Technology

How AI is taking over routine home chores

ai

William Kamore, content manager at LG Electronics East Africa shows some of the washing machines running on Deep Learning technology at LG offices at 14 Riverside, Nairobi on November 26, 2021. PHOTO | FAUSTINE NGILA | NMG

Summary

  • When the Covid-19 pandemic moved people from offices to home, the idea of a house Internet of Things (IoT) became more urgent.
  • Consumer electronics provider LG is one of the firms deploying modern tech to perform laundry work, having announced the introduction of a new Artificial Intelligence (AI) powered washing machine into the Kenyan market.

Competition in the design and capability of home appliances is heating up, with manufacturers now deploying frontier technologies to attract users.

When the Covid-19 pandemic moved people from offices to home, the idea of a house Internet of Things (IoT) became more urgent, and companies such as Samsung, LG, Whirlpool, Farberware, Magic Chef and GE have been fighting for a slice of the new market.

From dishwashing, floor cleaning, food preservation, air conditioning, cooking to laundry, users are tapping technology to create conducive and convenient home working conditions.

Consumer electronics provider LG is one of the firms deploying modern tech to perform laundry work, having announced the introduction of a new Artificial Intelligence (AI) powered washing machine into the Kenyan market.
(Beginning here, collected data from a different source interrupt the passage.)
(** * baps3d: the request vocabulary of the list Controller and the TCP server

    A shallow embedding of [list/requests.go] and [netsrv/server.go].

    - [requests] holds the data declared in [list/requests.go].
    - [controller] holds the part of the list Controller that the request
      vocabulary talks about and that lives outside these two files.
    - [netsrv] holds the TCP server: every function of [server.go] as a
      function on an explicit world state, and the goroutines of the server
      as an interleaving transition system over that state. *)

From stdpp Require Import gmap strings list.

Set Default Proof Using "Type".

(** ** list/requests.go *)

Module requests.

(** bifrost.Message is declared in another package; a message is kept as
    its list of words. *)
Definition Message : Type := list string.

(** Modelled from the spec: AutoMode is declared in a file of package list
    that is not part of the sources; the spec describes it as an enumerated
    value saying how the list advances automatically (off, advance on
    completion, shuffle). *)
Inductive AutoMode : Type :=
| AutoOff
| AutoAdvance
| AutoShuffle.

(** RequestOrigin: [Message] is a pointer that may be nil; [ReplyTx] is a
    send-only channel, named here by the number of the channel. *)
Record RequestOrigin : Type := mkRequestOrigin {
  OriginMessage : option Message;
  ReplyTx : nat
}.

Record DumpRequest : Type := mkDumpRequest { }.

Record SetSelectRequest : Type := mkSetSelectRequest {
  Index : Z;
  Hash : string
}.

Record NextRequest : Type := mkNextRequest { }.

Record SetAutoModeRequest : Type := mkSetAutoModeRequest {
  AutoMode_ : AutoMode
}.

(** [interface{}]: nil, or a value of any type together with that type.
    The declaration puts no bound on the type. *)
Inductive any : Type :=
| nil_interface
| of_type (T : Type) (v : T).

(** Request: the file declares the four request types above and leaves
    the type of [Body] open; what builds a Request and what the Controller
    does with its body is in other files of the package. *)
Record Request : Type := mkRequest {
  Origin : RequestOrigin;
  Body : any
}.

End requests.

(** ** The Controller's handling of SetSelect *)

Module controller.
Import requests.

(** Modelled from the spec: responses.go is not part of the sources. The
    spec names a selection-changed Response, which is broadcast, and a
    rejection Response, which is unicast. *)
Inductive Response : Type :=
| SelectionChanged (index : Z) (hash : string)
| Rejection (index : Z) (hash : string).

(** Modelled from the spec: an item of the list is known to the Controller
    through its hash, an opaque fingerprint that can be compared. *)
Record Item : Type := mkItem {
  item_hash : string;
  item_payload : string
}.

(** Modelled from the spec: controller.go is not part of the sources. The
    Controller owns the list, the selection, the auto mode and the Rx
    channels of the attached Client handles. *)
Record Controller : Type := mkController {
  items : list Item;
  selection : Z;
  autoMode : AutoMode;
  attached : list nat
}.

(** A send of a Response on a channel. *)
Definition Send : Type := (nat * Response)%type.

Definition item_at (st : Controller) (i : Z) : option Item :=
  if bool_decide (0 ≤ i)%Z then items st !! Z.to_nat i else None.

Definition broadcast (r : Response) (st : Controller) : list Send :=
  (λ rx, (rx, r)) <$> attached st.

Definition unicast (o : RequestOrigin) (r : Response) : list Send :=
  [(ReplyTx o, r)].

(** Modelled from the spec: the Controller's handler of SetSelect, which is
    in controller.go. It validates that Index is in bounds and that Hash is
    the hash of the item at Index; on success it changes the selection and
    broadcasts a selection-changed Response; on failure it sends a rejection
    to the requester and leaves the state as it is. The result is the new
    state, the sends in the order they are made, and whether the request
    succeeded. *)
Definition handleSetSelect (o : RequestOrigin) (b : SetSelectRequest)
    (st : Controller) : Controller * list Send * bool :=
  match item_at st (Index b) with
  | Some it =>
      if bool_decide (item_hash it = Hash b) then
        let st' := {| items := items st; selection := Index b;
                      autoMode := autoMode st; attached := attached st |} in
        (st', broadcast (SelectionChanged (Index b) (Hash b)) st', true)
      else (st, unicast o (Rejection (Index b) (Hash b)), false)
  | None => (st, unicast o (Rejection (Index b) (Hash b)), false)
  end.

(** The hash guard as the claim words it: there is an item at Index and its
    hash is Hash. *)
Definition hash_matches (st : Controller) (b : SetSelectRequest) : Prop :=
  ∃ it, item_at st (Index b) = Some it ∧ item_hash it = Hash b.

End controller.

(** ** netsrv/server.go *)

Module netsrv.
Import requests.

Definition error : Type := string.

(** net.Conn: a socket, known by its descriptor and the string that
    [RemoteAddr().String()] gives. *)
Record Conn : Type := mkConn {
  fd : nat;
  RemoteAddr : string
}.

#[global] Instance Conn_eq_dec : EqDecision Conn.
Proof. solve_decision. Defined.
World over, AI has been deployed in a number of ways to make work easier, more accurate and less costly. This is what LG’s 2021 Vivace 950 (V950) seeks to do.

“V950 machine is aimed at making it easier for everyone from professionals to working mothers to maintain a happier, healthier home as they attempt to balance work and family life,” LG Electronics East Africa managing director Sa Nyuong Kim told Digital Business.

Meant to help users strike a good work-life balance, the 12 kilo, AI DD washer can not only detect the weight of clothes but also senses the softness of fabric, while it chooses the optimal motions for the fabric by itself.

To achieve this, LG said it used Deep Learning, a tech sub-set of AI in the form of a neural network with three or more layers.

These neural networks attempt to simulate the behaviour of the human brain — albeit far from matching its ability — allowing it to “learn” from large amounts of data. Consequently, it enables systems to cluster data and make predictions with incredible accuracy.

LG is using this technology to deeply analyse huge chunks of data about cloth fabric, water and detergent and automatically, through sensors, recommend the most optimal machine performance to enhance effectiveness and efficiency.

This means the washer can detect a mixed load of t-shirts and jeans, differently from bedding, baby clothes, and programme the wash cycle to use customised motions, temperatures and times for the optimal wash.

“At the centre of our mission is to help consumers embrace life and prepare them for its greatest moments. From where I sit, no better washing machine would have delivered this objective better than the LG AI Direct Drive (DD) V950 washer. To us, life is about more than just having the latest technology. It’s about the experiences technology creates,” notes Mr Kim.

It is the latest upgrade from the AI DD line-up of washing machines with the last model (2020) being the V900 and previous models V500 and V300. In terms of capacity, the previous models could only handle between seven and 10.5Kg on a standard cotton washing cycle.

Data from research firm GFK shows that the global market for small and large household appliances recorded an excellent first half of 2021, with sales of small appliances up 21 percent and large appliances jumping 31 percent compared to the same period last year, which was impacted by lockdowns.

Internal data from LG reveals that uptake from washing machines has gone up by 37 percent compared to last year while that for AI Direct Drive (AI DD) has increased by 219 percent.

Compared to the V900, the LG’s V950 has an EZDispense feature which is an auto detergent feeder that helps the washer to detect the amount of laundry and automatically release the appropriate amount of detergent for up to 35 washes. It also notifies the user when they need a refill.

It also comes with a TurboWash360° feature where the washer is able to considerably reduce washing time by use of 4 nozzles that spray water while washing and rinsing.

Samsung on its part has been using AI to improve the product experience for several years now, and it has launched the Samsung WindFree air conditioner in Kenya, meant to cut energy consumption by 55 percent.

The air conditioner ensures that room temperatures remain regulated according to the user’s preferences. It’s further designed to use AI algorithms and sensors to cool or heat wide and large areas, meaning the temperature of an entire room can be managed easily.

Samsung said the air conditioner comes with a feature that automatically manages the temperature of the room while people are asleep to optimise the various stages of their sleep cycle.

“AI technology is here with us and we are working on ensuring that all our electronics are AI-enabled. We are ensuring that you can control your office from the palm of your hand and at your convenience,” Sam Odhiambo, Samsung Electronics East Africa Head of Consumer Electronics told Digital Business.

The device provides users with an effective cooling experience without the unpleasant sensation of harsh, cold air blowing directly onto their skin.

Once the desired temperature is set, it will “quietly and gently disperse cool air through 23,000 micro air holes to ensure that everyone in the room does not feel an annoying draft.”